The Court’s initial finding that Trudeau had violated the terms of his earlier FTC Consent Order was based principally on claims made in the infomercial for the book to the effect that the diet protocol contained in the book was “easy” and “simple” to follow. The Court determined that these claims misrepresented the contents of the book because, in the Court’s view, the diet protocol was not, in fact, simple or easy. For example, the Court noted, the diet protocol required “colonics,” which can only be done in a doctor’s office, as well as injections of the human growth hormone (HCG). The Court pointed to several claims in the infomercial, which it believed also misrepresented the contents of the book, such as the claim that the diet protocol requires, “no exercise” and the claim that after finishing the protocol, consumers can eat “anything they want.” The Court characterized these claims as “blatant misrepresentations,” noting that the book makes clear that dieters must remain on the fourth phase of the protocol for the rest of their life, and that the fourth phase of the protocol also includes a recommended exercise component.
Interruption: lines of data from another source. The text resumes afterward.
(** * PSX market analyzer: the table normalizer and the table aggregator

    A shallow embedding of [day1.py]: [_norm], [clean_table_to_stock_schema]
    and [save_all_tables_single_sheet], with the pandas operations they use
    written out on a row-major table.

    - Strings are lists of code points; [str.upper] takes the upper-case
      table of the Python runtime as a parameter for the characters that
      are not ASCII.
    - [clean_table_to_stock_schema] is given twice: as a function from
      tables to tables, and as a program on a store of [DataFrame] objects,
      in which [df.columns = ...] and [out["SCRIP"] = ...] change an object
      in place. The second computes the first.
    - [save_all_tables_single_sheet] returns its result together with the
      calls it makes to the file system. Failures of those calls are not
      modelled. The conversion of values that [pd.concat] makes when it
      gives a column one dtype is a parameter.
    - The script is the list of the calls it makes, in order. The page, the
      tables read from it, the printing of a table and the answer of the
      model, which is sampled, are parameters. *)

From Stdlib Require Import NArith ZArith List String Ascii Bool Lia.
From Stdlib Require DecimalString.
From stdpp Require Import base option list gmap.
Trudeau attempted to defend the claims in the infomercial on the basis of the Mirror Image Doctrine, noting that all of the statements challenged in the infomercial could be traced back to the book. Thus, Trudeau maintained that all of these claims were protected from enforcement under the Mirror Image Doctrine.

THE COURT’S GUIDELINES
In rejecting Trudeau’s defense, the Court made a number of observations that serve as important guidance to marketers seeking to rely on the Mirror Image Doctrine in the future.
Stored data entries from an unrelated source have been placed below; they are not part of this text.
(** * mjx_warp: forward kinematics, composite inertia, mass-matrix
      factorisation and the Euler integrator

    A shallow embedding of [mujoco/mjx/_src/math.py], [types.py],
    [smooth.py] and [forward.py], and the properties of the pipeline
    that are settled on it.

    Conventions of the embedding.
    - A [wp.float32] is a real number: rounding, NaN and overflow are not
      modelled, so every equation below is one of exact arithmetic.
    - A [wp.int32] is an integer of [Z]; the sentinel [-1] is kept.
    - A Warp array is a list, read and written at a [Z] index.  Warp does
      not define an access outside an array; here such a read yields a
      zero of the element type and such a write is dropped, and the
      theorems say which indices they need in range.
    - The arrays of [Data] carry a leading world axis.  The embedding
      stores one record of per-world slices for each world ([World]) and
      [Data] is the list of them: a kernel thread [(worldid, tid)] only
      touches the slice [worldid].
    - The threads of one [wp.launch] are run one after the other, by
      increasing thread id.  The kernels only share memory through
      [wp.atomic_add] and [wp.atomic_sub], which commute in exact
      arithmetic. *)

From Stdlib Require Import Reals Lra Lia ZArith.
From stdpp Require Import base list sets gmap.

(** ** Warp builtins *)

Module wp.

(** The value the embedding gives to a read outside an array. *)
Class Blank (A : Type) : Type := blank : A.

#[global] Instance R_blank : Blank R := 0%R.
#[global] Instance Z_blank : Blank Z := 0%Z.
#[global] Instance bool_blank : Blank bool := false.
#[global] Instance list_blank {A : Type} : Blank (list A) := [].
#[global] Instance prod_blank {A B : Type} `{Blank A} `{Blank B} : Blank (A * B) :=
  (blank, blank).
First, the Court noted, that according to Trudeau’s own testimony, Trudeau did not read the manuscripts of the books after dictating the text, and did not script his infomercials. Thus, the Court concluded that Trudeau could not possibly have relied on the Mirror Image Doctrine when appearing in the infomercials.

Secondly, although the Court acknowledged that there were specific statements in the book to the effect that the diet protocol was easy or simple, the Court clearly looked beyond the literal statements in the book and evaluated the diet protocol as a whole. The Court concluded that the diet protocol, when viewed as a whole, was neither “easy” nor “simple” and accordingly, in the Court’s view, the infomercial had misrepresented “the contents of the book.”
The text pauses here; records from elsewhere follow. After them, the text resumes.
(** Without exactly one device, [discover_port] does not return [None]:
    it raises [TypeError] at line 125. *)
Lemma discover_port_not_one (w : Ppk2World) :
  List.length (list_devices w) <> 1%nat ->
  discover_port w = Raise TypeError.
Proof.
  unfold discover_port.
  destruct (list_devices w) as [|p [|q l]]; cbn; intros Hn;
    [reflexivity | contradiction Hn; reflexivity | reflexivity].
Qed.

(** [__init__] from the moment [PPK2_API] has opened the port [p]. *)
Lemma init_self_opened (w : Ppk2World) (serial_port : option string)
    (source_voltage : Z) (file : option string) (source_meter : bool)
    (p : string) :
  resolved_port w serial_port = Some p ->
  open_port w p = None ->
  @init_self F w serial_port source_voltage file source_meter
  = match get_modifiers w p with
    | Raise e =>
        Broken e {| hb_ppk2 := Ppk2Obj p; hb_thread_started := false |}
    | Return false =>
        Broken (Exception "Error when initing PowerProfiler")
          {| hb_ppk2 := Ppk2None; hb_thread_started := false |}
    | Return true =>
        match set_mode w p source_meter with
        | Some e =>
            Broken e {| hb_ppk2 := Ppk2Obj p; hb_thread_started := false |}
        | None =>
        match set_source_voltage w p source_voltage with
        | Some e =>
            Broken e {| hb_ppk2 := Ppk2Obj p; hb_thread_started := false |}
        | None =>
        match start_thread w with
        | Some e =>
            Broken e {| hb_ppk2 := Ppk2Obj p; hb_thread_started := false |}
        | None =>
        match
          match file with
          | Some name => create_file w name
          | None => None
          end
        with
        | Some e =>
            Broken e {| hb_ppk2 := Ppk2Obj p; hb_thread_started := true |}
        | None => Built (new_object p source_voltage file source_meter)
        end end end end
    end.
Proof.
  intros Hp Ho. unfold init_self, resolved_port in *.
  destruct (truthy serial_port) eqn:Ht.
  - subst serial_port. cbn [new_ppk2]. rewrite Ho.
    destruct (get_modifiers w p) as [[|]|e]; reflexivity.
  - unfold discover_port.
    destruct (list_devices w) as [|q [|q' l]]; try discriminate Hp.
    cbn [obind]. destruct (truthy (Some q)); [|discriminate Hp].
    injection Hp as ->. cbn [new_ppk2]. rewrite Ho.
    destruct (get_modifiers w p) as [[|]|e]; reflexivity.
Qed.

(** [__init__] when no port is settled on or the port does not open: it
    raises with [self.ppk2] still [None]. *)
Lemma init_self_not_opened (w : Ppk2World) (serial_port : option string)
    (source_voltage : Z) (file : option string) (source_meter : bool) :
  (forall p : string,
     resolved_port w serial_port = Some p -> open_port w p <> None) ->
  exists e : exn,
    @init_self F w serial_port source_voltage file source_meter
    = Broken e {| hb_ppk2 := Ppk2None; hb_thread_started := false |}.
Proof.
  intros H. unfold init_self, resolved_port in *.
  destruct (truthy serial_port) eqn:Ht.
  - destruct serial_port as [p|]; [|discriminate Ht]. cbn [new_ppk2].
    specialize (H p eq_refl).
    destruct (open_port w p) as [e|]; [eauto | contradiction H; reflexivity].
  - unfold discover_port.
    destruct (list_devices w) as [|q [|q' l]]; cbn [obind call_logger];
      eauto.
    destruct (truthy (Some q)); cbn [new_ppk2]; [|eauto].
    specialize (H q eq_refl).
    destruct (open_port w q) as [e|]; [eauto | contradiction H; reflexivity].
Qed.

(** What a returned object tells about the construction. *)
Lemma init_returns (w : Ppk2World) (serial_port : option string)
    (source_voltage : Z) (file : option string) (source_meter : bool)
    (s0 : PowerProfiler F) :
  init w serial_port source_voltage file source_meter = Return s0 ->
  exists p : string,
    resolved_port w serial_port = Some p
    /\ open_port w p = None
    /\ get_modifiers w p = Return true
    /\ set_up_returns w p source_voltage file source_meter
    /\ s0 = new_object p source_voltage file source_meter.
Proof.
  intros H.
  destruct (resolved_port w serial_port) as [p|] eqn:Hp.
  - destruct (open_port w p) as [e|] eqn:Ho.
    + destruct (@init_self_not_opened w serial_port source_voltage file
                  source_meter) as [e' E].
      { intros q Hq. rewrite Hp in Hq. injection Hq as <-.
        rewrite Ho. discriminate. }
      unfold init in H. rewrite E in H. discriminate H.
    + unfold init in H.
      rewrite (init_self_opened w serial_port source_voltage file
                 source_meter Hp Ho) in H.
      exists p. unfold set_up_returns.
      destruct (get_modifiers w p) as [[|]|e]; try discriminate H.
      destruct (set_mode w p source_meter); try discriminate H.
      destruct (set_source_voltage w p source_voltage);
        try discriminate H.
      destruct (start_thread w); try discriminate H.
      destruct file as [name|];
        [destruct (create_file w name); try discriminate H|];
        injection H as <-; repeat split; first [reflexivity | assumption].
  - destruct (@init_self_not_opened w serial_port source_voltage file
                source_meter) as [e' E].
    { intros q Hq. rewrite Hp in Hq. discriminate Hq. }
    unfold init in H. rewrite E in H. discriminate H.
Qed.

Lemma init_discovery_fails (w : Ppk2World) (serial_port : option string)
    (source_voltage : Z) (file : option string) (source_meter : bool) :
  discovery_fails w serial_port ->
  @init_self F w serial_port source_voltage file source_meter
  = Broken TypeError {| hb_ppk2 := Ppk2None; hb_thread_started := false |}.
Proof.
  intros [Ht Hn]. unfold init_self. rewrite Ht.
  rewrite (discover_port_not_one w Hn). reflexivity.
Qed.

(** Where the claim on failing constructions holds and where it does not,
    on every set-up.  When discovery fails, and when [get_modifiers]
    returns nothing true, [__init__] raises with [self.ppk2] at [None].
    When [get_modifiers] raises, [__init__] raises the same exception with
    [self.ppk2] still bound to the driver of the opened port. *)
Lemma failed_construction_and_the_handle
    (w : Ppk2World) (serial_port : option string) (source_voltage : Z)
    (file : option string) (source_meter : bool) :
  (discovery_fails w serial_port ->
   init w serial_port source_voltage file source_meter
   = @Raise (PowerProfiler F) TypeError
   /\ device_handle
        (@init_self F w serial_port source_voltage file source_meter)
      = None)
  /\ (forall p : string,
        resolved_port w serial_port = Some p ->
        open_port w p = None ->
        (get_modifiers w p = Return false ->
         init w serial_port source_voltage file source_meter
         = @Raise (PowerProfiler F)
             (Exception "Error when initing PowerProfiler")
         /\ device_handle
              (@init_self F w serial_port source_voltage file source_meter)
            = None)
        /\ (forall e : exn,
              get_modifiers w p = Raise e ->
              init w serial_port source_voltage file source_meter
              = @Raise (PowerProfiler F) e
              /\ device_handle
                   (@init_self F w serial_port source_voltage file
                      source_meter)
                 = Some p)).
Proof.
  split.
  - intros H. unfold init. rewrite (init_discovery_fails _ _ _ H).
    split; reflexivity.
  - intros p Hp Ho. unfold init.
    rewrite (init_self_opened w serial_port source_voltage file
               source_meter Hp Ho).
    split; [intros -> | intros e ->]; split; reflexivity.
Qed.

End ConstructionRuns.

(** A file that cannot be created makes the constructor raise at line 82,
    after the thread has been started at line 78 and with [self.ppk2]
    bound to the driver. *)
Lemma construction_with_unwritable_file :
  @init_self Q Faulty.unwritable None 3300 (Some EmptyString) true
  = Broken (Exception "FileNotFoundError")
      {| hb_ppk2 := Ppk2Obj "/dev/ttyACM0"; hb_thread_started := true |}
  /\ @init Q Faulty.unwritable None 3300 (Some EmptyString) true
     = Raise (Exception "FileNotFoundError")
  /\ @init Q Faulty.unwritable None 3300 None true
     = Return (Bench.idle Q).
Proof. repeat split. Qed.

(** C9, on the code.  On a port that opens and on which [get_modifiers]
    raises, the constructor raises that exception, and the object under
    construction still refers to the driver of the opened port: line 54,
    which resets [self.ppk2] when [get_modifiers] returns nothing true, is
    not reached from the [except] block of lines 48-51.  On the two other
    failures of the claim, modifiers that are empty and two instruments on
    the bus, the constructor raises and [self.ppk2] is [None]. *)
Theorem failed_verification_keeps_the_driver :
  @init_self Q Faulty.mute (Some "/dev/ttyACM0"%string) 3300 None true
  = Broken (DriverError "timeout")
      {| hb_ppk2 := Ppk2Obj "/dev/ttyACM0"; hb_thread_started := false |}
  /\ @init Q Faulty.mute (Some "/dev/ttyACM0"%string) 3300 None true
     = Raise (DriverError "timeout")
  /\ device_handle
       (@init_self Q Faulty.mute (Some "/dev/ttyACM0"%string) 3300 None true)
     = Some "/dev/ttyACM0"%string
  /\ @init Q Faulty.blank None 3300 None true
     = Raise (Exception "Error when initing PowerProfiler")
  /\ device_handle (@init_self Q Faulty.blank None 3300 None true) = None
  /\ @init Q Faulty.crowded None 3300 None true = Raise TypeError
  /\ device_handle (@init_self Q Faulty.crowded None 3300 None true) = None.
Proof. repeat (split; [vm_compute; reflexivity|]). vm_compute. reflexivity. Qed.

(** ** Invariants of the interleaving *)

Section Interleaving.

Context {F : Type} {num : PyNumber F}.
Variable get_samples : list byte -> list Z.

Local Abbreviation step := (sys_step get_samples).
Local Abbreviation run := (exec get_samples).

(** A property kept by every enabled step that a filter lets through is
    kept by every schedule of such steps. *)
Lemma exec_invariant (P : PowerProfiler F -> Prop) (ok : label F -> bool) :
  (forall l s s', ok l = true -> P s -> step l s = Some s' -> P s') ->
  forall ls s s',
    forallb ok ls = true -> P s -> run ls s = Some s' -> P s'.
Proof.
  intros Hstep ls. induction ls as [|l ls IH]; cbn; intros s s' Hok HP Hrun.
  - injection Hrun as <-. exact HP.
  - apply andb_prop in Hok as [Hl Hls].
    destruct (step l s) as [s1|] eqn:E; [|discriminate].
    exact (IH s1 s' Hls (Hstep l s s1 Hl HP E) Hrun).
Qed.

Lemma exec_app (ls1 ls2 : list (label F)) (s : PowerProfiler F) :
  run (ls1 ++ ls2) s
  = match run ls1 s with
    | Some s1 => run ls2 s1
    | None => None
    end.
Proof.
  revert s. induction ls1 as [|l ls1 IH]; cbn; intros s; [reflexivity|].
  destruct (step l s); [apply IH | reflexivity].
Qed.

(** Every call has the effect [call_effect] says. *)
Lemma run_call_effect (c : call F) (s : PowerProfiler F) :
  call_effect c s (snd (run_call c s)).
Proof.
  destruct s as [m k st p v buf t0 t1 th fn b cp lg].
  destruct c; destruct buf as [|x buf]; py_eval; repeat split.
Qed.

Lemma delete_leave_effect (s : PowerProfiler F) :
  unchanged_gate s (snd (delete_leave s)).
Proof.
  destruct s as [m k st p v buf t0 t1 th fn b cp lg].
  py_eval; repeat split.
Qed.

Lemma delete_joined_effect (s : PowerProfiler F) :
  unchanged_gate s (snd (delete_joined s)).
Proof.
  destruct s as [m k st p v buf t0 t1 th fn b cp lg].
  py_eval; repeat split.
Qed.

Lemma unchanged_gate_refl (s : PowerProfiler F) : unchanged_gate s s.
Proof. repeat split. Qed.

Lemma unchanged_gate_trans (s1 s2 s3 : PowerProfiler F) :
  unchanged_gate s1 s2 -> unchanged_gate s2 s3 -> unchanged_gate s1 s3.
Proof.
  intros (A1 & B1 & C1 & D1) (A2 & B2 & C2 & D2).
  repeat split; congruence.
Qed.

Lemma call_effect_then_unchanged (c : call F) (s1 s2 s3 : PowerProfiler F) :
  call_effect c s1 s2 -> unchanged_gate s2 s3 -> call_effect c s1 s3.
Proof.
  intros (A1 & H1) (A2 & B2 & C2 & D2). split; [congruence|].
  destruct c; try (destruct (measuring s1));
    repeat match goal with H : _ /\ _ |- _ => destruct H end;
    repeat split; congruence.
Qed.

(** A step of the controller is its call, followed by nothing that touches
    the gate. *)
Lemma controller_step_effect (c : call F) (s s' : PowerProfiler F) :
  step (Controller c) s = Some s' ->
  ctl s = CtlReady /\ call_effect c s s'.
Proof.
  cbn [sys_step]. destruct (ctl s); [|discriminate]. intros H.
  split; [reflexivity|].
  pose proof (run_call_effect c s) as E.
  destruct (run_call c s) as [r s1]. cbn [snd] in E.
  destruct c; try (injection H as <-; exact E).
  destruct r as [u|e]; [|injection H as <-; exact E].
  destruct (measurement_thread s1); injection H as <-.
  - eapply call_effect_then_unchanged; [exact E|]. repeat split.
  - eapply call_effect_then_unchanged; [exact E|].
    apply delete_leave_effect.
Qed.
Third, the Court noted that the Mirror Image Doctrine is merely a statement of FTC policy and does not enjoy the force of law. The Court noted, in fact, that there have been no court decisions interpreting this doctrine.

Lastly, the Court noted that while the Mirror Image Doctrine might provide some defense to an initial enforcement action, the Mirror Image Doctrine had not been expressly incorporated into Trudeau’s prior Consent Order and accordingly, could not be relied on as a defense by Trudeau in an action by the FTC for contempt of that Order. Specifically, the Court opined that if the parties intended the Mirror Image Doctrine to govern Trudeau’s conduct under the Consent Order, it should have been expressly incorporated into the Consent Order.

So, what lessons can direct response marketers take from this decision? While the facts of this case, and Trudeau’s prior history were certainly key factors in the Court’s decision, marketers of books and publications should be wary of relying on the Mirror Image Doctrine as a complete defense to any claims made in their direct response advertisements. As the Court noted, the Mirror Image Doctrine is a statement of enforcement policy, and does not carry the force of law. Therefore, its provisions are not necessarily binding in the Court. Additionally, the Mirror Image Doctrine will not provide an absolute shield for all claims made in the advertising. Even if the statements made in the advertising can be traced back directly to literal statements in the book or publication, courts will likely look at the net impression of both the advertising and the contents of the book to determine if the advertising accurately reflects the book’s contents. Thus, as with all advertising claims, it will be the net impression that counts.

Finally, the Court’s refusal to incorporate the terms of the Mirror Image Doctrine into the Consent Order is an instructive lesson to anyone who may find himself or herself in the position of negotiating a Consent Order with the FTC.